__EXERCISE AIM__: The line containing "intros Hv. set" marks the end: output every line of the data up to it, and that line too, exactly as written.

(Stored data)
━━━━━━━━━━
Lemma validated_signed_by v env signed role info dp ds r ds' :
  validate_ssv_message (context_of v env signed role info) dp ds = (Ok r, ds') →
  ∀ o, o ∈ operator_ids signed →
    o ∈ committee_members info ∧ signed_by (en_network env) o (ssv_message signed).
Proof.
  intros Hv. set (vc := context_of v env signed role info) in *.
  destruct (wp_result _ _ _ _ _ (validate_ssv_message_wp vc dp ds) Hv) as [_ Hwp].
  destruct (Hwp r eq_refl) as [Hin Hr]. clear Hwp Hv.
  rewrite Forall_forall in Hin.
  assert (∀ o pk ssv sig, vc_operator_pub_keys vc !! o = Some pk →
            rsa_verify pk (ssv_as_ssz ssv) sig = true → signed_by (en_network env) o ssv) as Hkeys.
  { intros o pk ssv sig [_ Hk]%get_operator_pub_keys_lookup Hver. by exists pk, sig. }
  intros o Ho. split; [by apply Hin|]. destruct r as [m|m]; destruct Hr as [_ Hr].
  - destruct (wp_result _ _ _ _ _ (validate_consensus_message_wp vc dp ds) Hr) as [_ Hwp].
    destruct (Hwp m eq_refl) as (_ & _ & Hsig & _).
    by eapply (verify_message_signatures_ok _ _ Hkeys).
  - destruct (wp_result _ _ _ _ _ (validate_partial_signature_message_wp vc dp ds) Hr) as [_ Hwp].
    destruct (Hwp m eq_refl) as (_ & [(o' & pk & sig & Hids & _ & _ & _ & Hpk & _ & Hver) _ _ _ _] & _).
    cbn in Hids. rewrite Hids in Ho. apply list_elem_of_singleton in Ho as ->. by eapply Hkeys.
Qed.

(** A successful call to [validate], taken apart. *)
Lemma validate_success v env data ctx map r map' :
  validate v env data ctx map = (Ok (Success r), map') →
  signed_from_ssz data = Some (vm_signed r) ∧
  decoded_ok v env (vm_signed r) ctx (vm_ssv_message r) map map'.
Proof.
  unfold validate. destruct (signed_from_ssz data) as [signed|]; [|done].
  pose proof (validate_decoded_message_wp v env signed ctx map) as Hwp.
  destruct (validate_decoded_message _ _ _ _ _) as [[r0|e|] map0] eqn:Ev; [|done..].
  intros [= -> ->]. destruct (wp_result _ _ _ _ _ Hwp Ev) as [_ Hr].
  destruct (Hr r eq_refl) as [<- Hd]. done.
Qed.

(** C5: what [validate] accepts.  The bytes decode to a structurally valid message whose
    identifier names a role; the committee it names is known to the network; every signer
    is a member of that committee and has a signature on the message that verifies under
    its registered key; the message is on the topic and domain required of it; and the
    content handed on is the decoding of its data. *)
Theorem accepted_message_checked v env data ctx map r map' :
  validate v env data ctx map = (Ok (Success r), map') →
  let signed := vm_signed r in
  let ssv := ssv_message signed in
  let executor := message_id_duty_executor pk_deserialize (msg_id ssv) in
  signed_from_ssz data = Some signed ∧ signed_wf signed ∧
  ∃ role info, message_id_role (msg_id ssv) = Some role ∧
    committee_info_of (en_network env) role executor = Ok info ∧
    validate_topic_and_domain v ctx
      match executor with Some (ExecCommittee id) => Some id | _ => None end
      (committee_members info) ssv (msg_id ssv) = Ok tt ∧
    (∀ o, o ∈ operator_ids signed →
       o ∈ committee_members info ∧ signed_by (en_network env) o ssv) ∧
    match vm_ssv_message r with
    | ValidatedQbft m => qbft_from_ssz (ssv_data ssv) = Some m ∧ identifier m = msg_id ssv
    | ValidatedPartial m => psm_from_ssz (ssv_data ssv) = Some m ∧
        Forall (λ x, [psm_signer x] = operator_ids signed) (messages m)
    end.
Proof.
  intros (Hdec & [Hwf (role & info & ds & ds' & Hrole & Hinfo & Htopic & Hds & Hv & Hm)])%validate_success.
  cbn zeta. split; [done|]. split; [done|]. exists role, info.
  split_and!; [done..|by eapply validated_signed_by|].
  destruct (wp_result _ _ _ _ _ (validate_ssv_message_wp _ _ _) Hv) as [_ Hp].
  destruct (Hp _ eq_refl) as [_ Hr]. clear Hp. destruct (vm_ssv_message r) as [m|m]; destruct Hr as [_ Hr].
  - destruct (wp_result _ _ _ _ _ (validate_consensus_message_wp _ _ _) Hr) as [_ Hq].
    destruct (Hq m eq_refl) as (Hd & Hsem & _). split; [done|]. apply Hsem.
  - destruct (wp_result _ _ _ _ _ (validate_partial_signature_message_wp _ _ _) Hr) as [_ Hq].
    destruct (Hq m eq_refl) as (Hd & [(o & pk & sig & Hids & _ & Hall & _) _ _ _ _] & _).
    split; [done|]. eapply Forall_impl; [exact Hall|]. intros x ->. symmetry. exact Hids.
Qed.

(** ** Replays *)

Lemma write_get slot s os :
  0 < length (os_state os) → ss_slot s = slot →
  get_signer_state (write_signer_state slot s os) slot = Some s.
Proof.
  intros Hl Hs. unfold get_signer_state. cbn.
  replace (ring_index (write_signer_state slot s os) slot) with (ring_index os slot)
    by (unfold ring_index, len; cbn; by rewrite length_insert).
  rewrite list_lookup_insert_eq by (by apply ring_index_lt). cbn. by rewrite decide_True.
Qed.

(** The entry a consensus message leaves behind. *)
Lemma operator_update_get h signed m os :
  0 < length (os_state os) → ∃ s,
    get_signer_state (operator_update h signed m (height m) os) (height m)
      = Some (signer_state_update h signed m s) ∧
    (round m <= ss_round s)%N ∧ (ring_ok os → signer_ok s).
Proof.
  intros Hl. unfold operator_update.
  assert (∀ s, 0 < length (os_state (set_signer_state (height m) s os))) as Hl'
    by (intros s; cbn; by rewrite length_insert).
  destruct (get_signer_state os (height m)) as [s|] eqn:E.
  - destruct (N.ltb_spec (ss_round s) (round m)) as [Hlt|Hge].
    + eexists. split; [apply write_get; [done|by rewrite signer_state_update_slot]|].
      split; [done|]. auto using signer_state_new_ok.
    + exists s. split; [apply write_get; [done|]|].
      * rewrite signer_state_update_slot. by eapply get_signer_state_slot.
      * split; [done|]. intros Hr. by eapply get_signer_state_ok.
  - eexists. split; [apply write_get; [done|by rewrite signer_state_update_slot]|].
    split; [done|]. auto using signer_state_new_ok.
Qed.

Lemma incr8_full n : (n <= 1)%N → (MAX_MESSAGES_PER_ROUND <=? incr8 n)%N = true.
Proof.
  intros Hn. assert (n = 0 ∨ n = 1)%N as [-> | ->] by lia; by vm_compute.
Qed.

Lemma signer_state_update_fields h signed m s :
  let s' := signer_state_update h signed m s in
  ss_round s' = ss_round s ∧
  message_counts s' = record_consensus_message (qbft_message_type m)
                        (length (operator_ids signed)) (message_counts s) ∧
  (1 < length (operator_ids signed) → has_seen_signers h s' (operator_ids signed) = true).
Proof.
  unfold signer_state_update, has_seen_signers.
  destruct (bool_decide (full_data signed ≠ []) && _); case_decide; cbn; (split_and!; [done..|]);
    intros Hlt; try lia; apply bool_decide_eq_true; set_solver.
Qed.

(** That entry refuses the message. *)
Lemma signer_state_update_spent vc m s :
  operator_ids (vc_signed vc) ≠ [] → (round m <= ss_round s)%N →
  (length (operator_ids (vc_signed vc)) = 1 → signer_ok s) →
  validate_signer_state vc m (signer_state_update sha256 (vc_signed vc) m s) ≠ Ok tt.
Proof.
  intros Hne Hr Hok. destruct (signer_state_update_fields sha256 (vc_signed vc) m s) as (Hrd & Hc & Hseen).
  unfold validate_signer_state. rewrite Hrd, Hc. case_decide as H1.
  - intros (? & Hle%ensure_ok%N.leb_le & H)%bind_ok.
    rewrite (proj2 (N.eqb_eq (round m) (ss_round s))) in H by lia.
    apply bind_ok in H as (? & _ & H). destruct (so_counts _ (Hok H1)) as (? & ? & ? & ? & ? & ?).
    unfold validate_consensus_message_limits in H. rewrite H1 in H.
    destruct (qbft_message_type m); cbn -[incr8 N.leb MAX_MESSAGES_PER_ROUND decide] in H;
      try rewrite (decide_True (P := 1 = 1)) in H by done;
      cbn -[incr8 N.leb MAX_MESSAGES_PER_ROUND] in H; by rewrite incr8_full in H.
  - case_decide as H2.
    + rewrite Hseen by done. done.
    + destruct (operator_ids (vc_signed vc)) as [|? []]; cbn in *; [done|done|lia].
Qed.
━━━━━━━━━━
__OUTPUT FOR THIS EXERCISE__:
Lemma validated_signed_by v env signed role info dp ds r ds' :
  validate_ssv_message (context_of v env signed role info) dp ds = (Ok r, ds') →
  ∀ o, o ∈ operator_ids signed →
    o ∈ committee_members info ∧ signed_by (en_network env) o (ssv_message signed).
Proof.
  intros Hv. set (vc := context_of v env signed role info) in *.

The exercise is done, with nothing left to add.